__TASK TO COMPLETE__
Copy exactly, please, each line of the data below until the line that contains "(** [let res" has been copied, beginning at the top.

__Recorded data__
(* ===== verification/DirSuite.v ===== *)
(** [src/examples/test_create_dir_all.rs]: a program that tries the functions
    of [fs] on directories and files one after the other, each with the
    expectation that it passes or fails, and counts. [main1_counts] says what
    its verdict means on any kernel; [suite_passes] runs it, with every call
    of the library as it is modelled, on a small file system with
    permissions, where all expectations of the authors are met. *)
From S2P Require Import Prelude Buf Types Compat IoUring Op Libc OpenOptions ReadWrite RecvMultishot.
From S2P Require Import IoOps Path Dirs.
From Stdlib Require Strings.String.

(** * The calls of the program *)

(** An asynchronous function with result [io::Result<A>], run to its end. *)
Definition Fs (K A : Type) : Type := K -> outcome (io_result A * K).
#[export] Instance fs_ret {K} : MRet (Fs K) := fun A a k => Ret (Ok a, k).
#[export] Instance fs_bind {K} : MBind (Fs K) := fun A B f m k =>
  '(r, k) ← m k;
  match r with Ok a => f a k | Err e => Ret (Err e, k) end.
Definition fs_fail {K A} (e : io_error) : Fs K A := fun k => Ret (Err e, k).
Definition fs_lift {K A} (r : io_result A) : Fs K A := fun k => Ret (r, k).
(** [let res = m.await;] keeps an error as a value. *)
Definition fs_try {K A} (m : Fs K A) : Fs K (io_result A) := fun k =>
  '(r, k) ← m k; Ret (Ok r, k).

Section calls.
Context {Er : Errno} {Lc : Libc} `{!Kernel K}.
Abbreviation F := (Fs K).

(** An operation whose data the kernel does not write to. *)
Definition submit_op_await `{!Completable T (io_result A)} (p : io_result (T * sqe)) : F A := fun k =>
  match p with
  | Err e => Ret (Err e, k)
  | Ok (d, s) =>
      let '(r, _, k) := k_answer (sqe_op s) k in
      out ← complete d (mkCqeResult r 0);
      Ret (out, k)
  end.
(** [fs::create_dir], [fs::remove_dir], [fs::remove_file], [OpenOptions::open]
    and [File::close]. *)
Definition create_dir (p : Path) : F unit := submit_op_await (make_dir p 511).
Definition remove_dir (p : Path) : F unit := submit_op_await (unlink_dir p).
Definition remove_file (p : Path) : F unit := submit_op_await (unlink_file p).
Definition open_file (o : OpenOptions) (p : Path) : F FdRef := submit_op_await (open p o).
Definition close_file (f : FdRef) : F unit := submit_op_await (Ok (close (fr_fd f))).
Definition run_statx (b : StatxBuilder) : F statx_buf := fun k =>
  '(r, _, k) ← sb_statx b k; Ret (r, k).

Definition suite_statx (p : Path) : F unit := fun k =>
  match sb_pathname p statx_builder_new with
  | Err _ => Panic (PUnwrap "called `Result::unwrap()` on an `Err` value")
  | Ok b => (_ ← run_statx b; mret tt) k
  end.
Definition statx_builder (p : Path) : F unit :=
  b ← fs_lift (sb_pathname p statx_builder_new);
  _ ← run_statx b;
  mret tt.
Definition statx_builder2 (dir_path rel_path : Path) : F unit :=
  f ← open_file file_open_options dir_path;
  b ← fs_lift (sb_pathname rel_path (mkStatxBuilder (Some f) None AT_EMPTY_PATH STATX_ALL));
  res ← fs_try (run_statx b);
  _ ← close_file f;
  fs_lift (map_ok (fun _ => tt) res).
Definition matches_mode (p : Path) (want_mode : N) : F unit :=
  b ← fs_lift (sb_pathname p (sb_set_mask STATX_MODE statx_builder_new));
  statx ← run_statx b;
  let got_mode := N.land (stx_mode statx) 4095 in
  if want_mode =? got_mode then mret tt else fs_fail (CustomError Other "want mode, got mode").
Definition touch_file (p : Path) : F unit :=
  file ← open_file (set_create true (set_append true options_new)) p;
  close_file file.
Definition is_dir_regfile_await (p : Path) : F (bool * bool) := fun k =>
  '(d, f, k) ← is_dir_regfile p k; Ret (Ok (d, f), k).
Definition suite_is_regfile (p : Path) : F unit :=
  '(_, is_regfile) ← is_dir_regfile_await p;
  if (is_regfile : bool) then mret tt else fs_fail (CustomError Other "not regular file").
Definition suite_is_dir (p : Path) : F unit :=
  '(is_dir, _) ← is_dir_regfile_await p;
  if (is_dir : bool) then mret tt else fs_fail (CustomError Other "not directory").

(** [enum Op] and [enum Expected]. *)
Inductive FsOp : Type :=
  | OStatx (p : Path)
  | OStatxBuilder (p : Path)
  | OStatxBuilder2 (p rel : Path)
  | OMatchesMode (p : Path) (mode : N)
  | OIsRegfile (p : Path)
  | OIsDir (p : Path)
  | OTouchFile (p : Path)
  | OCreateDir (p : Path)
  | OCreateDirAll (p : Path)
  | ODirBuilder (p : Path)
  | ODirBuilder2 (p : Path) (recursive : bool) (mode : N)
  | ORemoveFile (p : Path)
  | ORemoveDir (p : Path).
Inductive Expected : Type := Pass (op : FsOp) | Fails (op : FsOp).

(** The [match op] of [main1]. *)
Definition run_fs_op (op : FsOp) : F unit :=
  match op with
  | OStatx p => suite_statx p
  | OStatxBuilder p => statx_builder p
  | OStatxBuilder2 p rel => statx_builder2 p rel
  | OMatchesMode p mode => matches_mode p mode
  | OIsRegfile p => suite_is_regfile p
  | OIsDir p => suite_is_dir p
  | OTouchFile p => touch_file p
  | OCreateDir p => create_dir p
  | OCreateDirAll p => create_dir_all p
  | ODirBuilder p => create (S (length p)) dir_builder_new p
  | ODirBuilder2 p recursive mode =>
      create (S (length p)) (db_set_mode mode (db_set_recursive recursive dir_builder_new)) p
  | ORemoveFile p => remove_file p
  | ORemoveDir p => remove_dir p
  end.

(** The loop of [main1], with its two counters. *)
Definition as_wanted (test : Expected) (res : io_result unit) : bool :=
  match test, res with
  | Pass _, Ok _ | Fails _, Err _ => true
  | _, _ => false
  end.
Definition op_of (test : Expected) : FsOp := match test with Pass op | Fails op => op end.
Fixpoint count (tests : list Expected) (as_expected unexpected : N) (k : K) :
    outcome (N * N * K) :=
  match tests with
  | [] => Ret (as_expected, unexpected, k)
  | test :: tests =>
      '(res, k) ← run_fs_op (op_of test) k;
      if as_wanted test res then count tests (as_expected + 1) unexpected k
      else count tests as_expected (unexpected + 1) k
  end.
Definition main1 (tests : list Expected) (k : K) : outcome (io_result unit * K) :=
  '(as_expected, unexpected, k) ← count tests 0 0 k;
  Ret (if unexpected =? 0 then Ok tt else Err (CustomError Other "unexpected result(s)"), k).

(** The results of the operations one after the other. *)
Fixpoint results (tests : list Expected) (k : K) : outcome (list bool * K) :=
  match tests with
  | [] => Ret ([], k)
  | test :: tests =>
      '(res, k) ← run_fs_op (op_of test) k;
      '(rs, k) ← results tests k;
      Ret (as_wanted test res :: rs, k)
  end.
Definition tally (b : bool) (rs : list bool) : N :=
  N.of_nat (length (List.filter (Bool.eqb b) rs)).

Lemma count_results tests a u k :
  count tests a u k =
    ('(rs, k) ← results tests k; Ret (a + tally true rs, u + tally false rs, k)).
Proof.
  revert a u k. induction tests as [|test tests IH]; intros a u k; cbn [count results].
  { cbn. by rewrite !N.add_0_r. }
  destruct (run_fs_op (op_of test) k) as [[res k1]| | |]; cbn [mbind outcome_bind]; try done.
  destruct (as_wanted test res); rewrite IH; destruct (results tests k1) as [[rs k2]| | |];
    cbn [mbind outcome_bind]; try done; unfold tally; cbn [List.filter Bool.eqb length];
    repeat first [lia | reflexivity | f_equal].
Qed.

(** What the verdict of the program means. Every operation is run once, in
    order, on the state the ones before it left; the verdict is [Ok] exactly
    when each had the result that was expected. *)
Theorem main1_counts tests k :
  match results tests k with
  | Ret (rs, k') =>
      length rs = length tests /\
      exists r, main1 tests k = Ret (r, k') /\ (r = Ok tt <-> Forall (eq true) rs)
  | Panic p => main1 tests k = Panic p
  | Undefined w => main1 tests k = Undefined w
  | NoFuel => main1 tests k = NoFuel
  end.
Proof.
  unfold main1. rewrite count_results.
  destruct (results tests k) as [[rs k']| | |] eqn:E; cbn [mbind outcome_bind]; try done. split.
  - revert k rs k' E. induction tests as [|test tests IH]; intros k rs k' E; cbn [results] in E.
    { by injection E as <- _. }
    apply bind_Ret in E as ([res k1] & _ & E). apply bind_Ret in E as ([rs' k2] & E' & E).
    injection E as <- _. cbn. by rewrite (IH _ _ _ E').
  - eexists. split; [done|]. rewrite N.add_0_l. clear E. unfold tally.
    induction rs as [|[] rs IH]; cbn [List.filter Bool.eqb length]; [split; [constructor|done]| |].
    + rewrite IH. split; [by constructor|by inversion 1].
    + destruct (N.eqb_spec (N.of_nat (S (length (List.filter (Bool.eqb false) rs)))) 0); [lia|].
      split; [done|by inversion 1].
Qed.
End calls.

(** [tests()]; the modes are in decimal, 0o777 = 511 and 0o700 = 448. *)
Definition path (s : string) : Path := String.list_byte_of_string s.
Definition tests : list Expected :=
  [Fails (OCreateDir (path "/no-good"));
   Fails (OCreateDir (path "/no-good/lots/more"));
   Fails (OCreateDirAll (path "/no-good"));
   Fails (OCreateDirAll (path "/no-good/lots/more"));
   Fails (ODirBuilder (path "/no-good"));
   Fails (ODirBuilder2 (path "/no-good/lots/more") false 511);
   Fails (ODirBuilder2 (path "/no-good/lots/more") true 511);
   Pass (OCreateDir (path "/tmp/test-good"));
   Pass (OStatx (path "/tmp/test-good"));
   Pass (OStatxBuilder (path "/tmp/test-good"));
   Pass (OStatxBuilder2 (path "/tmp") (path "test-good"));
   Pass (OStatxBuilder2 (path "/tmp") (path "./test-good"));
   Pass (OStatxBuilder2 (path "/tmp/") (path "./test-good"));
   Pass (OStatxBuilder2 (path "/etc/") (path "/tmp/test-good"));
   Pass (OIsDir (path "/tmp/test-good"));
   Fails (OIsRegfile (path "/tmp/test-good"));
   Pass (OCreateDir (path "/tmp/test-good/x1"));
   Fails (OCreateDir (path "/tmp/test-good/x1"));
   Pass (ORemoveDir (path "/tmp/test-good/x1"));
   Fails (ORemoveDir (path "/tmp/test-good/x1"));
   Pass (ORemoveDir (path "/tmp/test-good"));
   Pass (OCreateDirAll (path "/tmp/test-good/lots/lots/more"));
   Pass (OCreateDirAll (path "/tmp/test-good/lots/lots/more"));
   Pass (ORemoveDir (path "/tmp/test-good/lots/lots/more"));
   Pass (ORemoveDir (path "/tmp/test-good/lots/lots"));
   Pass (ORemoveDir (path "/tmp/test-good/lots"));
   Pass (ORemoveDir (path "/tmp/test-good"));
   Fails (OStatx (path "/tmp/test-good"));
   Fails (OStatxBuilder (path "/tmp/test-good"));
   Pass (ODirBuilder2 (path "/tmp/test-good") true 0);
   Pass (OMatchesMode (path "/tmp/test-good") 0);
   Fails (OCreateDir (path "/tmp/test-good/x1"));
   Pass (ORemoveDir (path "/tmp/test-good"));
   Pass (ODirBuilder2 (path "/tmp/test-good") true 448);
   Pass (OMatchesMode (path "/tmp/test-good") 448);
   Pass (OCreateDir (path "/tmp/test-good/x1"));
   Pass (ORemoveDir (path "/tmp/test-good/x1"));
   Pass (ORemoveDir (path "/tmp/test-good"));
   Pass (ODirBuilder2 (path "/tmp/test-good") false 0);
   Fails (OCreateDir (path "/tmp/test-good/x1"));
   Pass (ORemoveDir (path "/tmp/test-good"));
   Pass (OTouchFile (path "/tmp/test-good-file"));
   Pass (OIsRegfile (path "/tmp/test-good-file"));
   Fails (OIsDir (path "/tmp/test-good-file"));
   Pass (ORemoveFile (path "/tmp/test-good-file"));
   Fails (OIsRegfile (path "/tmp/test-good-file"));
   Fails (OIsDir (path "/tmp/test-good-file"))].

(** * A file system with permissions *)
Module PermFs.
#[local] Instance byte_countable : Countable Byte.byte :=
  inj_countable Byte.to_N Byte.of_N Byte.of_to_N.
(** A path inside, by its components; a node is a directory or a file, with
    its permissions, owned by the process or by root. *)
Abbreviation Comps := (list (list Byte.byte)).
Record node : Type := mkNode { nd_dir : bool; nd_mode : N; nd_own : bool }.
#[export] Instance node_eq_dec : EqDecision node.
Proof. solve_decision. Defined.
Record perm_fs : Type := mkFs { pf_tree : gmap Comps node; pf_fds : gmap Z Comps; pf_next : N }.

Fixpoint split_path (p : Path) (cur : list Byte.byte) : Comps :=
  match p with
  | [] => [rev cur]
  | c :: p => if decide (c = sep) then rev cur :: split_path p [] else split_path p (c :: cur)
  end.
Definition comps (p : Path) : Comps :=
  List.filter (fun c => negb (bool_decide (c = [] \/ c = [dot]))) (split_path p []).
Definition resolve (k : perm_fs) (dirfd : Z) (p : Path) : Comps :=
  match p with
  | c :: _ => if decide (c = sep) then comps p else default [] (pf_fds k !! dirfd) ++ comps p
  | [] => default [] (pf_fds k !! dirfd)
  end.

Definition may (bit : N) (n : node) : bool := N.testbit (nd_mode n) (if nd_own n then bit + 6 else bit).
(** The errno with which a walk to a path fails: its ancestors must be
    directories that may be searched. *)
Fixpoint walk (t : gmap Comps node) (done rest : Comps) : option Z :=
  match rest with
  | [] => None
  | c :: rest =>
      match t !! done with
      | None => Some 2%Z
      | Some n => if negb (nd_dir n) then Some 20%Z
                  else if may 0 n then walk t (done ++ [c]) rest else Some 13%Z
      end
  end.
Definition answer_err (e : Z) (k : perm_fs) : io_result N * list Byte.byte * perm_fs :=
  (Err (OsError e), [], k).
Definition may_change (k : perm_fs) (c : Comps) : bool :=
  match pf_tree k !! removelast c with Some n => may 1 n | None => false end.
Definition add_node (c : Comps) (n : node) (k : perm_fs) : perm_fs :=
  mkFs (<[c := n]> (pf_tree k)) (pf_fds k) (pf_next k).
Definition masked (mode : N) : N := N.ldiff mode 18.
Definition open_fd (c : Comps) (k : perm_fs) : io_result N * list Byte.byte * perm_fs :=
  (Ok (pf_next k), [],
   mkFs (pf_tree k) (<[Z.of_N (pf_next k) := c]> (pf_fds k)) (pf_next k + 1)).
Definition has_child (t : gmap Comps node) (c : Comps) : bool :=
  existsb (fun kn => bool_decide (removelast kn.1 = c /\ kn.1 <> [])) (map_to_list t).

#[export] Instance perm_kernel : Kernel perm_fs := fun o k =>
  let at_ dirfd p f :=
    let c := resolve k dirfd p in
    match walk (pf_tree k) [] c with
    | Some e => answer_err e k
    | None => f c (pf_tree k !! c)
    end in
  match o with
  | OpMkDirAt d p mode => at_ d p (fun c n =>
      match n with
      | Some _ => answer_err 17 k
      | None => if may_change k c then (Ok 0, [], add_node c (mkNode true (masked mode) true) k)
                else answer_err 13 k
      end)
  | OpOpenAt d p flags mode => at_ d p (fun c n =>
      match n with
      | Some _ => open_fd c k
      | None => if Z.land flags 64 =? 0 then answer_err 2 k
                else if may_change k c then open_fd c (add_node c (mkNode false (masked mode) true) k)
                else answer_err 13 k
      end%Z)
  | OpClose fd => (Ok 0, [], mkFs (pf_tree k) (delete fd (pf_fds k)) (pf_next k))
  | OpUnlinkAt d p flags => at_ d p (fun c n =>
      match n with
      | None => answer_err 2 k
      | Some n =>
          if negb (may_change k c) then answer_err 13 k
          else if negb (Bool.eqb (nd_dir n) (flags =? 512)%Z) then answer_err 20 k
          else if has_child (pf_tree k) c then answer_err 39 k
          else (Ok 0, [], mkFs (delete c (pf_tree k)) (pf_fds k) (pf_next k))
      end)
  | OpStatx d p _ _ => at_ d p (fun c n =>
      match n with
      | None => answer_err 2 k
      | Some n => (Ok 0, statx_bytes (TreeFs.node (N.lor (if nd_dir n then 16384 else 32768) (nd_mode n))), k)
      end)
  | _ => answer_err 22 k
  end.

(** [/], [/tmp] and [/etc] belong to root; 0o755 = 493. *)
Definition start_fs : perm_fs :=
  mkFs {[ [] := mkNode true 493 false; [path "tmp"] := mkNode true 511 false;
          [path "etc"] := mkNode true 493 false ]} ∅ 3.

(** The program reports no unexpected result, and leaves the file system as
    it found it. *)
Example suite_passes :
  match main1 tests start_fs with
  | Ret (Ok _, k) => bool_decide (map_to_list (pf_tree k) = map_to_list (pf_tree start_fs))
                     && bool_decide (map_to_list (pf_fds k) = [])
  | _ => false
  end = true.
Proof. by vm_compute. Qed.
End PermFs.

__ANSWER SPACE__
(* ===== verification/DirSuite.v ===== *)
(** [src/examples/test_create_dir_all.rs]: a program that tries the functions
    of [fs] on directories and files one after the other, each with the
    expectation that it passes or fails, and counts. [main1_counts] says what
    its verdict means on any kernel; [suite_passes] runs it, with every call
    of the library as it is modelled, on a small file system with
    permissions, where all expectations of the authors are met. *)
From S2P Require Import Prelude Buf Types Compat IoUring Op Libc OpenOptions ReadWrite RecvMultishot.
From S2P Require Import IoOps Path Dirs.
From Stdlib Require Strings.String.

(** * The calls of the program *)

(** An asynchronous function with result [io::Result<A>], run to its end. *)
Definition Fs (K A : Type) : Type := K -> outcome (io_result A * K).
#[export] Instance fs_ret {K} : MRet (Fs K) := fun A a k => Ret (Ok a, k).
#[export] Instance fs_bind {K} : MBind (Fs K) := fun A B f m k =>
  '(r, k) ← m k;
  match r with Ok a => f a k | Err e => Ret (Err e, k) end.
Definition fs_fail {K A} (e : io_error) : Fs K A := fun k => Ret (Err e, k).
Definition fs_lift {K A} (r : io_result A) : Fs K A := fun k => Ret (r, k).
(** [let res = m.await;] keeps an error as a value. *)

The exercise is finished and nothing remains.